Les destructions, le nombre insuffisant de mineurs, l'usure du matériel, l'épuisement d'un certain nombre de veines ont fait chuter considérablement la productivité. Pour éviter la fermeture de certaines entreprises et répondre à des demandes prioritaires, il fallut comprimer la consommation domestique de charbon, gaz et électricité. Pour résorber le plus rapidement possible ce déficit d'énergie, d'importants efforts sont entrepris dès 1945. Les houillères françaises, désormais nationalisées, entament un processus de modernisation très important.

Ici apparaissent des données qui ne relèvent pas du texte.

Lemma get_u16_bytes v : 0 <= v < 2 ^ 16 -> get_u16 (be_bytes 2 v) = v.
Proof.
  intros Hv. pose proof (be_bytes_ok 2 v) as Hok.
  destruct (be_bytes 2 v) as [|a [|b [|c l]]] eqn:Hl;
    try (apply (f_equal length) in Hl; rewrite be_bytes_length in Hl; discriminate).
  apply Forall_cons in Hok as [Ha [Hb _]%Forall_cons].
  rewrite get_u16_combine, <-Hl by done.
  apply be_combine_bytes; [|cbn; lia]. intros x Hx. apply Z.mod_small. lia.
Qed.
Lemma get_u32_bytes v : 0 <= v < 2 ^ 32 -> get_u32 (be_bytes 4 v) = v.
Proof. intros Hv. apply be_combine_bytes; [|cbn; lia]. intros x Hx. apply u32_small. lia. Qed.
Lemma get_u64_bytes v : 0 <= v < 2 ^ 64 -> get_u64 (be_bytes 8 v) = v.
Proof. intros Hv. apply be_combine_bytes; [|cbn; lia]. intros x Hx. apply u64_small. lia. Qed.

(** ** Values that fit their wire form *)

Definition id_wire {T} (i : StrongId T) : Prop := uuid_wf (id_value i).
Definition scalar_wire {T} (s : StrongScalar T) : Prop := in_u32 (sc_value s).
Definition gen_wire {T} (g : Generation T) : Prop := in_u64 (gen_value g).
Definition option_wire {T} (P : T -> Prop) (o : option T) : Prop :=
  match o with Some x => P x | None => True end.

(** ** Writing and reading *)

Definition writes (w : Enc) (b : list Z) : Prop :=
  forall e, enc_ok e = true -> w e = mkEncoder (enc_raw e ++ b) (enc_status e).

Definition rest (d : Decoder) : list Z := drop (dec_offset d) (dec_data d).

Definition reads {A} (lim : Limits) (m : Dec A) (b : list Z) (a : A) : Prop :=
  forall d after, dec_ok d = true -> dec_limits d = lim -> rest d = b ++ after ->
    m d = (a, advance (length b) d).

Definition coded {A} (lim : Limits) (w : Enc) (m : Dec A) (a : A) : Prop :=
  exists b, b <> [] /\ writes w b /\ reads lim m b a.

Lemma rest_advance d b after : rest d = b ++ after -> rest (advance (length b) d) = after.
Proof.
  unfold rest. intros H. cbn. rewrite <-drop_drop, H. apply drop_app_length.
Qed.
Lemma view_prefix d b after : rest d = b ++ after -> view (length b) d = b.
Proof. unfold rest, view. intros ->. apply take_app_length. Qed.
Lemma remaining_rest d : remaining d = length (rest d).
Proof. unfold remaining, rest. by rewrite length_drop. Qed.
Lemma advance_add n m d : advance m (advance n d) = advance (n + m) d.
Proof. destruct d. unfold advance, upd. cbn. by rewrite Nat.add_assoc. Qed.

Lemma writes_seq w1 w2 b1 b2 : writes w1 b1 -> writes w2 b2 -> writes (w1 ;> w2) (b1 ++ b2).
Proof.
  intros H1 H2 e He. unfold enc_seq. rewrite (H1 e He), H2 by done. cbn. by rewrite app_assoc.
Qed.
Lemma writes_append b : writes (enc_append b) b.
Proof. by intros e _. Qed.

Lemma reads_return {A} lim (a : A) : reads lim (dec_return a) [] a.
Proof. intros d after _ _ _. unfold dec_return, advance, upd. destruct d; cbn. by rewrite Nat.add_0_r. Qed.

Lemma reads_bind {A B} lim (m : Dec A) (k : A -> Dec B) b1 b2 a c :
  reads lim m b1 a -> reads lim (k a) b2 c -> reads lim (dec_bind m k) (b1 ++ b2) c.
Proof.
  intros H1 H2 d after Hok Hlim Hr. rewrite <-app_assoc in Hr. unfold dec_bind.
  rewrite (H1 d _ Hok Hlim Hr), (H2 _ after) by (done || by eapply rest_advance).
  by rewrite advance_add, length_app.
Qed.

(** A step that looks at the decoder but reads nothing. *)
Lemma reads_map {A B} lim (m : Dec A) (k : A -> Dec B) b a c :
  reads lim m b a -> (forall d, dec_ok d = true -> dec_limits d = lim -> k a d = (c, d)) ->
  reads lim (dec_bind m k) b c.
Proof.
  intros H1 H2 d after Hok Hlim Hr. unfold dec_bind. rewrite (H1 d after Hok Hlim Hr). by apply H2.
Qed.

Lemma reads_fixed {A} lim n (get : list Z -> A) zero b :
  length b = n -> reads lim (dec_fixed n get zero) b (get b).
Proof.
  intros Hn d after Hok _ Hr. unfold dec_fixed, require. rewrite Hok. cbn [negb].
  rewrite remaining_rest, Hr, length_app, Hn.
  destruct (n + length after <? n)%nat eqn:E; [apply Nat.ltb_lt in E; lia|].
  cbn [negb]. by rewrite <-Hn, (view_prefix d b after).
Qed.

(** ** Primitives *)

Section primitives.
Context (lim : Limits).

Lemma coded_fixed {A} n (get : list Z -> A) zero w b :
  length b = S n -> writes w b -> coded lim w (dec_fixed (S n) get zero) (get b).
Proof. intros Hn Hw. exists b. split; [by destruct b|]. split; [done|]. by apply reads_fixed. Qed.

Lemma coded_fixed_eq {A} n (get : list Z -> A) zero w b a :
  length b = S n -> writes w b -> get b = a -> coded lim w (dec_fixed (S n) get zero) a.
Proof. intros Hn Hw <-. by apply coded_fixed. Qed.

Lemma coded_map {A B} w (m : Dec A) (k : A -> Dec B) a c :
  coded lim w m a -> (forall d, dec_ok d = true -> dec_limits d = lim -> k a d = (c, d)) ->
  coded lim w (dec_bind m k) c.
Proof. intros (b & Hb & Hw & Hr) Hk. exists b. split; [done|]. split; [done|]. by eapply reads_map. Qed.

Lemma coded_bind {A B} w1 w2 (m : Dec A) (k : A -> Dec B) a c :
  coded lim w1 m a -> coded lim w2 (k a) c -> coded lim (w1 ;> w2) (dec_bind m k) c.
Proof.
  intros (b1 & Hb1 & Hw1 & Hr1) (b2 & _ & Hw2 & Hr2). exists (b1 ++ b2).
  split; [by destruct b1|]. split; [by apply writes_seq|by eapply reads_bind].
Qed.

Lemma coded_u8 v : coded lim (enc_u8 v) dec_u8 v.
Proof. by eapply coded_fixed_eq; [|apply writes_append|]. Qed.
Lemma coded_u16 v : 0 <= v < 2 ^ 16 -> coded lim (enc_u16 v) dec_u16 v.
Proof.
  intros. eapply coded_fixed_eq; [|apply writes_append|by apply get_u16_bytes]. apply be_bytes_length.
Qed.
Lemma coded_u32 v : in_u32 v -> coded lim (enc_u32 v) dec_u32 v.
Proof.
  intros. eapply coded_fixed_eq; [|apply writes_append|by apply get_u32_bytes]. apply be_bytes_length.
Qed.
Lemma coded_u64 v : in_u64 v -> coded lim (enc_u64 v) dec_u64 v.
Proof.
  intros. eapply coded_fixed_eq; [|apply writes_append|by apply get_u64_bytes]. apply be_bytes_length.
Qed.
Lemma s64_u64 v : in_s64 v -> s64 (u64 v) = v.
Proof.
  intros Hv. unfold s64, u64. rewrite Zplus_mod_idemp_l. unfold in_s64 in Hv.
  rewrite Z.mod_small; lia.
Qed.
Lemma coded_i64 v : in_s64 v -> coded lim (enc_i64 v) dec_i64 v.
Proof.
  intros Hv. eapply coded_map; [apply coded_u64, u64_range|].
  intros d _ _. by rewrite s64_u64.
Qed.
(** The same bytes written by a cast to [std::uint64_t]. *)
Lemma coded_cast v : in_s64 v -> coded lim (enc_u64 (u64 v)) dec_i64 v.
Proof. apply coded_i64. Qed.
Lemma coded_uuid u : uuid_wf u -> coded lim (enc_uuid u) dec_uuid u.
Proof. intros [Hl _]. eapply coded_fixed_eq; [exact Hl|apply writes_append|by destruct u]. Qed.
Lemma coded_boolean v : coded lim (enc_boolean v) dec_boolean v.
Proof.
  eapply coded_map; [apply coded_u8|]. intros d Hok _. rewrite Hok. by destruct v.
Qed.

(** A length prefix and that many bytes. *)
Lemma coded_prefixed {A} w (m : Dec Z) (k : Z -> Dec A) (data : list Z) a :
  coded lim w m (Z.of_nat (length data)) -> reads lim (k (Z.of_nat (length data))) data a ->
  coded lim (w ;> enc_append data) (dec_bind m k) a.
Proof.
  intros (b & Hb & Hw & Hr) Hk. exists (b ++ data). split; [by destruct b|].
  split; [by apply writes_seq; [|apply writes_append]|by eapply reads_bind].
Qed.

Lemma require_ok n d : (n <= remaining d)%nat -> require n d = (true, d).
Proof.
  intros H. unfold require. destruct (remaining d <? n)%nat eqn:E; [apply Nat.ltb_lt in E; lia|done].
Qed.

Definition bytes_wire (data : list Z) : Prop := Z.of_nat (length data) <= kMaxPayloadBytes.

Lemma coded_bytes data : bytes_wire data -> coded lim (enc_bytes data) dec_bytes data.
Proof.
  unfold bytes_wire, kMaxPayloadBytes. intros Hl.
  assert (coded lim (enc_u32 (u32 (Z.of_nat (length data))) ;> enc_append data) dec_bytes data)
    as (b & Hb & Hw & Hr).
  { apply coded_prefixed.
    - rewrite u32_small by lia. apply coded_u32. unfold in_u32. lia.
    - intros d after Hok _ Hrest. rewrite Hok. cbn [negb].
      destruct (_ >? _) eqn:E; [apply Z.gtb_lt in E; unfold kMaxPayloadBytes in E; lia|].
      rewrite Nat2Z.id, require_ok by (rewrite remaining_rest, Hrest, length_app; lia).
      cbn [negb]. by rewrite (view_prefix d data after). }
  exists b. split; [done|]. split; [|done]. intros e He. unfold enc_bytes.
  destruct (_ >? _) eqn:E; [apply Z.gtb_lt in E; unfold kMaxPayloadBytes in E; lia|]. by apply Hw.
Qed.

(** A string the encoder can represent. *)
Definition string_wire (s : string) : Prop :=
  Z.of_nat (length (string_bytes s)) <= kMaxStringBytes /\ is_valid_utf8 (string_bytes s) = true.

Lemma writes_string s : string_wire s ->
  writes (enc_string s) (be_bytes 2 (u16 (Z.of_nat (length (string_bytes s)))) ++ string_bytes s).
Proof.
  intros [Hl Hu] e He. unfold enc_string. rewrite Z.gtb_ltb, (proj2 (Z.ltb_ge _ _)), Hu by done.
  by apply writes_seq; [apply writes_append..|].
Qed.
Lemma writes_error_code c : writes (encode_ErrorCode c) (be_bytes 2 (ErrorCode.value c)).
Proof. apply writes_append. Qed.
Lemma writes_u8 v : writes (enc_u8 v) [v].
Proof. apply writes_append. Qed.
Lemma writes_u64 v : writes (enc_u64 v) (be_bytes 8 v).
Proof. apply writes_append. Qed.
Lemma writes_boolean b : writes (enc_boolean b) [if b then 1 else 0].
Proof. apply writes_append. Qed.
Lemma writes_digest d : writes (encode_Digest d) (be_bytes 4 (dg_crc d) ++ be_bytes 8 (dg_fnv d)).
Proof. apply writes_seq; apply writes_append. Qed.
Lemma writes_enum {E} (value : E -> Z) x : writes (encode_enum value x) [value x].
Proof. apply writes_append. Qed.

Lemma string_bytes_back s : text_of (string_from_bytes (string_bytes s)) = s.
Proof.
  unfold string_bytes, string_from_bytes, bytes_from_string. rewrite map_map.
  rewrite (map_ext _ id) by (intros; apply char_of_code).
  by rewrite map_id, String.string_of_list_ascii_of_string.
Qed.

Surtout, la France cherche à promouvoir d'autres secteurs que le charbon. Pour favoriser l'essor de l'hydroélectricité, l'Etat entreprend des projets très ambitieux de construction de barrage de retenue dans les régions montagneuses. Quelques 300 milliards de francs seront investis à cet effet et plusieurs grands barrages verront le jour à la fin des années quarante et au début des années cinquante (Génissiat, Donzère-Mondragon, Tignes). La production totale d'électricité, qui était de 20 milliards de kilowatts/heure en 1938 atteint 33 milliards en 1950.

Fabrice Grenard

Éclairage média

En insistant sur le gigantisme des barrages et leurs conditions difficiles de construction (régions montagneuses), le reportage présente la construction de ces grandioses réalisations comme de véritables épopées. Les barrages sont le plus souvent présentés en contre-bas ou de manière aérienne afin de mieux souligner leur hauteur et leur importance.

Fabrice Grenard

Transcription

Commentateur
Un an a passé et à côté de ces tâches de reconstruction urgentes que commandait le besoin de vivre, on a vu reprendre ces grandes oeuvres d'avenir que la guerre avait du tenir à l'écart. Sait-on, que la France équipée hydro-électriquement, pourrait devenir le fournisseur d'électricité de l'Europe entière ? Des hommes y pensent, des barrages naissent, les noms des barrages de Génissiat, de Marège, de Saint-Etienne-Cantales, de Lardy, de La Roquebrou, de Neuvic d'Ussel et de l'Aigle seront un jour une page magnifique de notre renaissance.
(Musique)
Commentateur
Des hommes travaillent dans la montagne, des constructions babyloniennes recommencent à monter dans des sites perdus à un rythme que la guerre avait brisé.
(Musique)
Commentateur
Demain, de ces lacs artificiels naîtront des millions de kilowatts, qui feront tourner les roues, gronder les machines et chanter les métiers.
(Musique)
Commentateur
Sans doute, nous n'en sommes pas encore là, nous avons toujours besoin du charbon de nos mines, nous attendons encore des mineurs, la chaleur, la lumière et la force pour l'industrie. Et dans les mines, le manque de personnel, les déficiences amenées par une sous-alimentation de cinq ans, le manque d'outils, avaient réduit la production au point de faire craindre le pire. Mais grâce à l'effort des mineurs conjugué avec certaines mesures d'organisation et de répartition, la production charbonnière en est à 70% de son rythme d'autrefois. Nous ne manquerons pas de charbon cet hiver. Il ne s'agit pas bien sûr cette année, d'assurer notre consommation d'avant-guerre, ses 80 millions de tonnes dans lesquelles entrait pour un bon quart l'apport de l'étranger. Mais nous aurons un peu de chaleur, mais les usines tourneront mais les trains fonctionneront.
(Musique)
Commentateur
Ils fonctionneront d'autant mieux que voici un an, les chemins de fer étaient à zéro ou presque. Aujourd'hui, 54% des locomotives circulent sur la totalité des voies maintenant rétablies.
(Musique)
Commentateur
Et aujourd'hui également, la métallurgie accélère sa production. L'absence des stocks pillés par l'ennemi ne permet pas de produire au rythme d'avant-guerre. Mais l'un après l'autre, aux fourneaux, les fonderies se sont rallumées et toute l'industrie, à leur suite, se remet au travail.
(Musique)
Commentateur
La construction aéronautique recommence à produire une aviation nouvelle, qui demain tiendra sa place sur les lignes aériennes internationales avec la série de ses supers hydravions dont le premier entre en service sur la ligne France-Amérique.